I was just starting to get comfortable with MVC when somebody mentioned IoC containers to me, and now I feel like I've fallen a few thousand feet and need to climb back up again. I was tempted to just ignore them, but then I read up on the Component Lifestyle. This seems like a big deal to me, as explained, uncommited changes to database updates might leak across requests if my repositories Lifestyle is set to Singleton instead of PerWebRequest.
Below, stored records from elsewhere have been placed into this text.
(** [recalculateParallelRunWorkers]: the workers it updates in place, the
    counters and the summary in the order of the identifiers. *)
Definition recalculateParallelRunWorkers (workers : dict json) (now : time)
  : dict json * parallelWorkerCounters * list json :=
  let entries := map (fun kv => (fst kv, recalculate_worker now (snd kv))) workers in
  let workers' := map (fun e => (fst e, snd (snd e))) entries in
  let start := {| c_active := 0; c_total := Z.of_nat (length workers); c_completed := 0;
                  c_failed := 0; c_cancelled := 0; c_lost := 0 |} in
  let counters := fold_left (fun c e => tally c (fst (snd e))) entries start in
  let summary := map (fun e => summary_entry (fst e) (fst (snd e)) (snd (snd e))) entries in
  (workers', counters, summary).

(** [parallelRunTerminal]. *)
Definition parallelRunTerminal (status : string) : bool :=
  String.eqb status "cancelled" || String.eqb status "completed" ||
  String.eqb status "failed" || String.eqb status "lost".

(** [parallelRunWorkerOutcome]: status, aggregate status, completion time. *)
Definition parallelRunWorkerOutcome (currentStatus : string) (aggregate : option Z)
  (completedAt : option time) (counters : parallelWorkerCounters) (now : time)
  : string * option Z * option time :=
  if (c_total counters =? 0) || (0 <? c_active counters)
  then (currentStatus, aggregate, completedAt)
  else
    let completedValue := Some (default now completedAt) in
    if 0 <? c_failed counters then ("failed", Some 2, completedValue)
    else if 0 <? c_lost counters then ("lost", Some 4, completedValue)
    else if (0 <? c_cancelled counters) && (c_completed counters =? 0)
    then ("cancelled", Some 3, completedValue)
    else if 0 <? c_cancelled counters then ("failed", Some 3, completedValue)
    else ("completed", Some 1, completedValue).

(** ** The run as the API shows it *)
Record ParallelRun := {
  r_ID : Z;
  r_RunURL : string;
  r_IDProject : Z;
  r_TestCycleID : Z;
  r_PerformedTestCycleID : option Z;
  r_IdempotencyKey : string;
  r_Status : string;
  r_RequestedConcurrency : Z;
  r_ActiveWorkers : Z;
  r_TotalWorkers : Z;
  r_CompletedWorkers : Z;
  r_FailedWorkers : Z;
  r_CancelledWorkers : Z;
  r_LostWorkers : Z;
  r_AggregateStatus : option Z;
  r_Metadata : gomap;
  r_ResultSummary : json;
  r_Workers : list (dict json);
  r_ScheduledAt : option time;
  r_StartedAt : option time;
  r_CompletedAt : option time;
  r_CancelledAt : option time;
  r_WorkerToken : string;
}.

(** A worker without its token columns, the identifier first written and then
    overwritten by a member of the same name. *)
Definition public_worker (workerID : string) (worker : dict json) : dict json :=
  fold_left
    (fun copy kv =>
       if String.eqb (fst kv) "workerTokenHash" || String.eqb (fst kv) "workerTokenExpiresAt"
       then copy else dset (fst kv) (snd kv) copy)
    worker [("workerId", JStr workerID)].

(** [scanParallelRun] on a row. *)
Definition scanParallelRun (row : Schedule) : ParallelRun :=
  let key := s_key row in
  let workers := gm_read (decodeParallelMap (s_workerStates row)) in
  {| r_ID := k_id key;
     r_RunURL := "/api/admin/projects/" +:+ pretty (k_idProject key) +:+ "/parallel-runs/"
                   +:+ pretty (k_id key);
     r_IDProject := k_idProject key;
     r_TestCycleID := k_testCycleId key;
     r_PerformedTestCycleID := k_performedTestCycleId key;
     r_IdempotencyKey := k_idempotencyKey key;
     r_Status := s_status row;
     r_RequestedConcurrency := k_requestedConcurrency key;
     r_ActiveWorkers := s_activeWorkers row;
     r_TotalWorkers := s_totalWorkers row;
     r_CompletedWorkers := s_completedWorkers row;
     r_FailedWorkers := s_failedWorkers row;
     r_CancelledWorkers := s_cancelledWorkers row;
     r_LostWorkers :=
       Z.of_nat (length (List.filter
         (fun kv => match as_obj (snd kv) with
                    | Some worker => is_str (jidx worker "status") "lost"
                    | None => false
                    end) workers));
     r_AggregateStatus := s_aggregateStatus row;
     r_Metadata := decodeParallelMap (k_metadata key);
     r_ResultSummary := decodeParallelJSON (s_resultSummary row) (JArr []);
     r_Workers :=
       omap (fun kv => public_worker (fst kv) <$> as_obj (snd kv)) workers;
     r_ScheduledAt := k_scheduledAt key;
     r_StartedAt := s_startedAt row;
     r_CompletedAt := s_completedAt row;
     r_CancelledAt := s_cancelledAt row;
     r_WorkerToken := "" |}.

(** [parallelRunMatches]: every filter equals the printed field of [metadata.run]. *)
Definition parallelRunMatches (metadata : gomap) (filters : dict string) : bool :=
  let run := obj_or_empty (jidx (gm_read metadata) "run") in
  forallb (fun fe => String.eqb (sprint (jidx run (fst fe))) (snd fe)) filters.

(** * Facts about counters and tallies *)
(** ** Counting statuses *)
Definition countZ (s : string) (l : list string) : Z :=
  Z.of_nat (length (List.filter (String.eqb s) l)).

Definition statuses (now : time) (workers : dict json) : list string :=
  map (fun kv => fst (recalculate_worker now (snd kv))) workers.

Lemma countZ_cons s x l : countZ s (x :: l) = (if String.eqb s x then 1 else 0) + countZ s l.
Proof. unfold countZ. simpl. destruct (String.eqb s x); simpl; lia. Qed.

Lemma countZ_nonneg s l : 0 <= countZ s l.
Proof. unfold countZ. lia. Qed.

Lemma countZ_pos s l : 0 < countZ s l <-> In s l.
Proof.
  induction l as [|x l IH]; [unfold countZ; simpl; lia|].
  rewrite countZ_cons. pose proof (countZ_nonneg s l). simpl.
  destruct (String.eqb_spec s x) as [->|]; [split; [auto|lia]|].
  rewrite <- IH. split; [lia|]. intros [|]; [congruence|lia].
Qed.

Lemma countZ_zero s l : countZ s l = 0 <-> ~ In s l.
Proof. rewrite <- countZ_pos. pose proof (countZ_nonneg s l). lia. Qed.

Definition known_status (s : string) : Prop :=
  s = "running" \/ s = "completed" \/ s = "failed" \/ s = "cancelled" \/ s = "lost".

Definition counts_of (total : Z) (l : list string) : parallelWorkerCounters :=
  {| c_active := countZ "running" l; c_total := total; c_completed := countZ "completed" l;
     c_failed := countZ "failed" l; c_cancelled := countZ "cancelled" l;
     c_lost := countZ "lost" l |}.

Lemma tally_fold l c :
  fold_left tally l c =
  {| c_active := c_active c + countZ "running" l; c_total := c_total c;
     c_completed := c_completed c + countZ "completed" l;
     c_failed := c_failed c + countZ "failed" l;
     c_cancelled := c_cancelled c + countZ "cancelled" l;
     c_lost := c_lost c + countZ "lost" l |}.
Proof.
  revert c; induction l as [|x l IH]; intros [a t co f ca lo]; cbn [fold_left];
    [unfold countZ; simpl; f_equal; lia|].
  rewrite IH, !countZ_cons. unfold tally.
  destruct (String.eqb_spec x "running") as [->|];
    [simpl; f_equal; lia|].
  destruct (String.eqb_spec x "completed") as [->|]; [simpl; f_equal; lia|].
  destruct (String.eqb_spec x "failed") as [->|]; [simpl; f_equal; lia|].
  destruct (String.eqb_spec x "cancelled") as [->|]; [simpl; f_equal; lia|].
  destruct (String.eqb_spec x "lost") as [->|]; [simpl; f_equal; lia|].
  cbn [c_active c_total c_completed c_failed c_cancelled c_lost].
  destruct (String.eqb_spec "running" x); [congruence|].
  destruct (String.eqb_spec "completed" x); [congruence|].
  destruct (String.eqb_spec "failed" x); [congruence|].
  destruct (String.eqb_spec "cancelled" x); [congruence|].
  destruct (String.eqb_spec "lost" x); [congruence|]. f_equal; lia.
Qed.

Definition updated_workers (workers : dict json) (now : time) : dict json :=
  map (fun kv => (fst kv, snd (recalculate_worker now (snd kv)))) workers.

Definition summary_of (workers : dict json) (now : time) : list json :=
  map (fun kv => summary_entry (fst kv) (fst (recalculate_worker now (snd kv)))
                               (snd (recalculate_worker now (snd kv)))) workers.

(** The three results of the recalculation, without the loop. *)
Lemma recalculate_eq workers now :
  recalculateParallelRunWorkers workers now =
  (updated_workers workers now,
   counts_of (Z.of_nat (length workers)) (statuses now workers),
   summary_of workers now).
Proof.
  unfold recalculateParallelRunWorkers, updated_workers, statuses, summary_of.
  rewrite !map_map. f_equal. f_equal.
  assert (E : forall l c,
    fold_left (fun c e => tally c (fst (snd e)))
      (map (fun kv => (fst kv, recalculate_worker now (snd kv))) l) c =
    fold_left tally (map (fun kv : string * json => fst (recalculate_worker now (snd kv))) l) c).
  { induction l as [|x l IH]; intros c; simpl; [done|apply IH]. }
  rewrite E, tally_fold. done.
Qed.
So my question...is there a way to create the Component Lifestyle affect without using IoC containers, or is that the only option?

A: 

You can always create an implementation as a Singleton. However when speaking about a Repository I don't think there is a need. This is not the real purpose to using an IoC though. Using the IoC decouples the user of your code from the implementation itself. It makes testing easier as you can swap things in and out as you need too. Also, in my case I find it very useful for other purposes as well. Take caching for example. In my local dev I use Lucene.NET to provide my cache implementation with a disk based cache. Then when I push to my development and staging platforms I use the standard .net cache implementation. Then when I push to production I might use a Velocity or MemCached implementation. I don't have to do anything fancy to get from point A to point B since I am using StructureMap (my preferred IoC container).
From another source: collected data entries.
Definition with_token (run : ParallelRun) (token : string) : ParallelRun :=
  {| r_ID := r_ID run; r_RunURL := r_RunURL run; r_IDProject := r_IDProject run;
     r_TestCycleID := r_TestCycleID run; r_PerformedTestCycleID := r_PerformedTestCycleID run;
     r_IdempotencyKey := r_IdempotencyKey run; r_Status := r_Status run;
     r_RequestedConcurrency := r_RequestedConcurrency run;
     r_ActiveWorkers := r_ActiveWorkers run; r_TotalWorkers := r_TotalWorkers run;
     r_CompletedWorkers := r_CompletedWorkers run; r_FailedWorkers := r_FailedWorkers run;
     r_CancelledWorkers := r_CancelledWorkers run; r_LostWorkers := r_LostWorkers run;
     r_AggregateStatus := r_AggregateStatus run; r_Metadata := r_Metadata run;
     r_ResultSummary := r_ResultSummary run; r_Workers := r_Workers run;
     r_ScheduledAt := r_ScheduledAt run; r_StartedAt := r_StartedAt run;
     r_CompletedAt := r_CompletedAt run; r_CancelledAt := r_CancelledAt run;
     r_WorkerToken := token |}.

(** [ClaimParallelRun]. *)
Definition ClaimParallelRun (meta : RequestMeta) (input : ParallelRunClaim)
  : M RunTables ParallelRun :=
  let! token := (if cl_IssueWorkerToken input
                 then let! t := issue_worker_token in ret (Some t) else ret None) in
  do! (if String.eqb (cl_RunToken input) "" then ret tt else consume_with_audit meta input);
  let! run := claim_transaction input (snd <$> token) in
  ret (match token with Some (t, _) => with_token run t | None => run end).

(** ** Worker update *)

Definition updated_worker (input : RunnerWorkerUpdate) (worker : dict json) : dict json :=
  let worker := dset "updatedAt" (JStr (parallelRunISOString (u_Now input)))
                  (dset "status" (JStr (u_Status input)) worker) in
  if is_null (u_Result input) then worker else dset "result" (u_Result input) worker.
It seems to be that Component Lifestyle is more of a design decision than an IoC decision. All three of the methods mentioned here for managing the life of an object can be done without IoC...but that might be an interesting side effect of an IoC (in some cases).

Andrew Siemer
Thanks...decoupling my code is *nice* but not vital for me at this time. However, the integrity of the data across requests is *vital* - and my concern is that without IoC, I am somehow opening my app to potential corruption issues. (NOTE: I have yet to implement a real app using MVC - just four or five demo apps. I've just been reading two books on the subject - and the IoC container subject has thrown me for a loop)
dizzyguy
"Your *SqlProductsRepository" currently has this Singleton lifestyle, so you're keeping a single LINQ to SQL *DataContext* alive as long as your app runs, sharing it across all request. That might seem fine...because so far all data access is read-only, but it would lead to problems when you start editing data. Uncommitted changes would start leaking across requests." - Pro ASP.NET MVC Framework, pg. 101
dizzyguy
If you instantiate an instance of your data context in a controller or a service and "inject" that into your repository or repositories for that transaction...then call commit...and then kill that isntance of the data context you "should" be ok. I never leave my datacontext open through out the lifecycle of an application. It is not around outside of the scope of a transaction...which I found to be a safe way to do it.